▶ [Assigned task] The records that follow must be transcribed exactly, each one in full.

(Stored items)
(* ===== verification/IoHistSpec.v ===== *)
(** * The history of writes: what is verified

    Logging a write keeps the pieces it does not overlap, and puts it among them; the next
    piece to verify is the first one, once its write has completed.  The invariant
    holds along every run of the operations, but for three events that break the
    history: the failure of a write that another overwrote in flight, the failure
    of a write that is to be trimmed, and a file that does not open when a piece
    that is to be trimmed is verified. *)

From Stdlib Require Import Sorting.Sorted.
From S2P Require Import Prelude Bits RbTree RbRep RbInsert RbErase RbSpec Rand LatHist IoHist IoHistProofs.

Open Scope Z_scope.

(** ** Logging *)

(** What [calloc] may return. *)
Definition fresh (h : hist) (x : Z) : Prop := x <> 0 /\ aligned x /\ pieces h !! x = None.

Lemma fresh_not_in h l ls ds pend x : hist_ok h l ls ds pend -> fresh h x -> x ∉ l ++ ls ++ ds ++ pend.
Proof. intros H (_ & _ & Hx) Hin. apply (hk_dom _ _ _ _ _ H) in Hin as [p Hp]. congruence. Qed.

▶ [Response area]
(* ===== verification/IoHistSpec.v ===== *)
(** * The history of writes: what is verified

    Logging a write keeps the pieces it does not overlap, and puts it among them; the next
    piece to verify is the first one, once its write has completed.  The invariant
    holds along every run of the operations, but for three events that break the
    history: the failure of a write that another overwrote in flight, the failure
    of a write that is to be trimmed, and a file that does not open when a piece
    that is to be trimmed is verified. *)

From Stdlib Require Import Sorting.Sorted.
From S2P Require Import Prelude Bits RbTree RbRep RbInsert RbErase RbSpec Rand LatHist IoHist IoHistProofs.

Open Scope Z_scope.

(** ** Logging *)

(** What [calloc] may return. *)
Definition fresh (h : hist) (x : Z) : Prop := x <> 0 /\ aligned x /\ pieces h !! x = None.

Lemma fresh_not_in h l ls ds pend x : hist_ok h l ls ds pend -> fresh h x -> x ∉ l ++ ls ++ ds ++ pend.
Proof. intros H (_ & _ & Hx) Hin. apply (hk_dom _ _ _ _ _ H) in Hin as [p Hp]. congruence. Qed.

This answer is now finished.